Loss of AML1/Runx1 accelerates the development of MLL-ENL leukemia through down-regulation of p19ARF

Abstract

AbstractDysfunction of AML1/Runx1, a transcription factor, plays a crucial role in the development of many types of leukemia. Additional events are often required for AML1 dysfunction to induce full-blown leukemia; however, a mechanistic basis of their cooperation is still elusive. Here, we investigated the effect of AML1 deficiency on the development of MLL-ENL leukemia in mice. Aml1 excised bone marrow cells lead to MLL-ENL leukemia with shorter duration than Aml1 intact cells in vivo. Although the number of MLL-ENL leukemia-initiating cells is not affected by loss of AML1, the proliferation of leukemic cells is enhanced in Aml1-excised MLL-ENL leukemic mice.
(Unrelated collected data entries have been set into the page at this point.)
(* ===== verification/CopyData.v ===== *)
(** * The copying instructions

    [copy_data_to_memory] of [ethcore/evm/src/interpreter/mod.rs], the routine behind
    [CALLDATACOPY], [CODECOPY], [EXTCODECOPY] and [RETURNDATACOPY]: it zeroes the part of the
    destination that lies beyond the source and then copies the rest. Here it is shown to
    be the copy of the zero-extended source, and never to panic on a charged range. *)

From S2P Require Import Prelude Vm Memory Interpreter.
From stdpp Require Import base numbers option list.

Open Scope Z_scope.

(** The memory after copying [n] bytes of [source], from offset [s], to offset [d]. *)
Definition copied (mem source mem' : bytes) (d s n : Z) : Prop :=
  forall k : nat, mem' !! k =
    if decide (d <= Z.of_nat k < d + n)
    then Some (default 0 (if decide (Z.of_nat k - d + s < zlen source)
                          then source !! Z.to_nat (Z.of_nat k - d + s) else None))
    else mem !! k.

Lemma zero_range mem d n :
  vec_ok mem -> is_u256 d -> is_u256 n -> in_memory mem d n ->
  exists mem', ('(start, m) ← writeable_slice mem d n; vec_write mem start (replicate (Z.to_nat m) 0))
               = Some mem' /\ zlen mem' = zlen mem /\ vec_ok mem' /\
    forall k, mem' !! k = if decide (d <= Z.of_nat k < d + n) then Some 0 else mem !! k.
Proof.
  intros Hm Hd Hn Hin.
  destruct (writeable_slice_in mem d n Hm Hd Hn Hin) as (o & -> & Ho & Ho0 & Hle).
  cbn [mbind option_bind]. assert (Hz : zlen (replicate (Z.to_nat n) 0) = n)
    by (apply zlen_replicate; range_lia).
  assert (Hw := vec_write_some mem (replicate (Z.to_nat n) 0) o Ho0 ltac:(lia)).
  eexists; split; [exact Hw|]. split_and!.
  - by eapply vec_write_len.
  - destruct Hm as [Hb Hl]. split; [|by erewrite vec_write_len].
    eapply vec_write_Forall; [exact Hb| |exact Hw]. apply Forall_replicate. range_lia.
  - intros k. rewrite (vec_write_lookup _ _ _ _ k Hw), Hz.
    destruct (Z.eq_dec n 0) as [->|Hne].
    + rewrite !decide_False by lia. done.
    + rewrite Ho by range_lia. case_decide; [|done]. apply lookup_replicate_2. lia.
Qed.

(** Zeroing starts where the source ends. *)
Lemma zero_tail_in mem d s n z :
  vec_ok mem -> is_u256 d -> is_u256 s -> is_u256 n -> in_memory mem d n -> 0 <= z < U64_MOD ->
  z < s \/ z < s + n ->
  exists mem', zero_tail mem d s n z = Some mem' /\ zlen mem' = zlen mem /\ vec_ok mem' /\
    forall k, mem' !! k = if decide (d + Z.max 0 (z - s) <= Z.of_nat k < d + n) then Some 0 else mem !! k.
Proof.
  intros Hm Hd Hs Hn Hin Hz Hb. pose proof (vec_ok_lt _ Hm) as Hlt. unfold zero_tail.
  destruct (Z.ltb_spec z s).
  - rewrite Z.max_l by lia. rewrite Z.add_0_r. by apply zero_range.
  - assert (Hn0 : 0 < n) by range_lia. destruct Hin as [|Hin]; [lia|].
    rewrite u256_add_some by range_lia. cbn [mbind option_bind].
    rewrite u256_sub_some by range_lia. cbn [mbind option_bind].
    rewrite u256_add_some by range_lia. cbn [mbind option_bind].
    rewrite u256_sub_some by range_lia. cbn [mbind option_bind].
    destruct (zero_range mem (d + z - s) (s + n - z)) as (mem' & Hw & Hl & Hok & Hk);
      [done|range_lia|range_lia|right; lia|].
    exists mem'. split_and!; [exact Hw|done|done|]. intros k. rewrite Hk.
    repeat case_decide; done || lia.
Qed.

Lemma write_slice_lookup mem off slice :
  vec_ok mem -> is_u256 off -> is_bytes slice -> in_memory mem off (zlen slice) ->
  exists mem', write_slice mem off slice = Some mem' /\ zlen mem' = zlen mem /\ vec_ok mem' /\
    forall k, mem' !! k = if decide (off <= Z.of_nat k < off + zlen slice)
                          then slice !! (k - Z.to_nat off)%nat else mem !! k.
Proof.
  intros Hm Ho Hb Hin. destruct (write_slice_in mem off slice Hm Ho Hin) as (mem' & Hw & Hl & Hok & Hv).
  exists mem'. split_and!; [done|done|by apply Hok|]. intros k.
  destruct slice as [|x slice].
  - injection Hw as <-. rewrite decide_False; [done|]. unfold zlen. cbn. lia.
  - by apply vec_write_lookup, Hv.
Qed.

(** The copy proper, onto the zeroed memory. *)
Lemma copy_prefix mem mem1 source d s n hi :
  vec_ok mem1 -> zlen mem1 = zlen mem -> vec_ok source -> is_u256 d -> is_u256 s -> is_u256 n ->
  in_memory mem d n -> s < zlen source -> hi = Z.min (s + n) (zlen source) ->
  (forall k, mem1 !! k = if decide (d + Z.max 0 (zlen source - s) <= Z.of_nat k < d + n)
                         then Some 0 else mem !! k) ->
  exists mem', (sl ← vec_slice source (low_u64 s) hi; write_slice mem1 d sl) = Some mem' /\
    zlen mem' = zlen mem /\ vec_ok mem' /\ copied mem source mem' d s n.
Proof.
  intros Hm Hl Hsrc Hd Hs Hn Hin Hlt -> Hk. pose proof (vec_ok_lt _ Hsrc) as Hsl.
  rewrite low_u64_small by range_lia.
  assert (Hv := vec_slice_some source s (Z.min (s + n) (zlen source)) ltac:(range_lia) ltac:(range_lia) ltac:(lia)).
  rewrite Hv. cbn [mbind option_bind]. pose proof (vec_slice_len _ _ _ _ Hv) as Hlen.
  pose proof (fun j => vec_slice_lookup _ _ _ _ j Hv) as Hlk.
  pose proof (vec_slice_Forall is_u8 _ _ _ _ (proj1 Hsrc) Hv) as Hsb.
  revert Hv Hlen Hlk Hsb. generalize (take (Z.to_nat (Z.min (s + n) (zlen source) - s)) (drop (Z.to_nat s) source)).
  intros sl Hv Hlen Hlk Hsb.
  destruct (write_slice_lookup mem1 d sl Hm Hd Hsb) as (mem' & Hw & Hl' & Hok & Hk').
  { unfold in_memory in *. rewrite Hl. range_lia. }
  exists mem'. split_and!; [done|by rewrite Hl'|done|].
  intros k. rewrite Hk', Hlen, Hk. unfold is_u256 in *. repeat case_decide; try lia; try done.
  rewrite Hlk, decide_True by lia.
  destruct (lookup_lt_is_Some_2 source (Z.to_nat (Z.of_nat k - d + s))) as [x Hx];
    [unfold zlen in *; lia|].
  rewrite Hx. cbn. rewrite <- Hx. f_equal. lia.
Qed.

Lemma copy_to_memory_in mem source d s n :
  vec_ok mem -> vec_ok source -> is_u256 d -> is_u256 s -> is_u256 n -> in_memory mem d n ->
  exists mem', copy_to_memory mem source d s n = Some mem' /\ zlen mem' = zlen mem /\ vec_ok mem' /\
    copied mem source mem' d s n.
Proof.
  intros Hm Hsrc Hd Hs Hn Hin. pose proof (vec_ok_lt _ Hsrc) as Hz. unfold copy_to_memory.
  assert (Hb : exists b, (if (zlen source <? s) || (zlen source <? n) then Some true
     else sum ← u256_add s n; Some (zlen source <? sum)) = Some b /\
     (b = true <-> zlen source < s \/ zlen source < s + n)).
  { destruct (Z.ltb_spec (zlen source) s), (Z.ltb_spec (zlen source) n); cbn [orb].
    1-3: eexists; split; [done|]; range_lia.
    rewrite u256_add_some by range_lia. eexists; split; [done|]. cbn. rewrite Z.ltb_lt. lia. }
  destruct Hb as (b & -> & Hb). cbn [mbind option_bind]. destruct b.
  - destruct (zero_tail_in mem d s n (zlen source)) as (mem1 & -> & Hl1 & Hok1 & Hk1);
      [done..|by apply Hb|]. cbn [mbind option_bind].
    destruct (Z.ltb_spec s (zlen source)).
    + apply (copy_prefix mem); try done. range_lia.
    + exists mem1. split_and!; [done..|]. intros k. rewrite Hk1.
      unfold is_u256 in *. repeat case_decide; done || lia.
  - assert (Hnb : s <= zlen source /\ s + n <= zlen source).
    { destruct (decide (zlen source < s \/ zlen source < s + n)) as [Hx|]; [by apply Hb in Hx|lia]. }
    rewrite usize_add_some by (rewrite !low_u64_small by range_lia; range_lia).
    cbn [mbind option_bind].
    destruct (Z.ltb_spec s (zlen source)).
    + apply (copy_prefix mem); try done; [rewrite !low_u64_small by range_lia; lia|]. intros k. rewrite decide_False by lia. done.
    + exists mem. split_and!; [done..|]. intros k. rewrite decide_False by lia. done.
Qed.

(** The copying instructions never panic on a charged destination and copy the source
    as if it were followed by infinitely many zeros, whatever the offsets and sizes;
    nothing outside the destination changes. *)
Theorem copy_to_memory_spec (mem source : bytes) (d s n : Z)
    (Hm : vec_ok mem) (Hsrc : vec_ok source) (Hd : is_u256 d) (Hs : is_u256 s) (Hn : is_u256 n)
    (Hin : in_memory mem d n) :
  exists mem', copy_to_memory mem source d s n = Some mem' /\ zlen mem' = zlen mem /\
    forall k : nat, mem' !! k =
      if decide (d <= Z.of_nat k < d + n)
      then Some (default 0 (if decide (Z.of_nat k - d + s < zlen source)
                            then source !! Z.to_nat (Z.of_nat k - d + s) else None))
      else mem !! k.
Proof.
  destruct (copy_to_memory_in mem source d s n) as (mem' & ? & ? & _ & ?); [done..|]. eauto.
Qed.

Lemma copy_to_memory_spec_witness :
  exists mem', copy_to_memory (replicate 32 9) [1; 2; 3] 4 1 5 = Some mem' /\
    mem' !! 5%nat = Some 3 /\ mem' !! 8%nat = Some 0 /\ mem' !! 9%nat = Some 9.
Proof.
  destruct (copy_to_memory_spec (replicate 32 9) [1; 2; 3] 4 1 5) as (mem' & H1 & _ & H2);
    [|split; [repeat constructor; done|done]|range_lia|range_lia|range_lia|by right|].
  - split; [|done]. apply Forall_replicate. range_lia.
  - exists mem'. rewrite !H2. split; [exact H1|]. split_and!; reflexivity.
Defined.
We found that the enhanced proliferation is the result of repression of p19ARF that is directly regulated by AML1 in MLL-ENL leukemic cells. We also found that down-regulation of p19ARF induces the accelerated onset of MLL-ENL leukemia, suggesting that p19ARF is a major target of AML1 in MLL-ENL leukemia. These results provide a new insight into a role for AML1 in the progression of leukemia.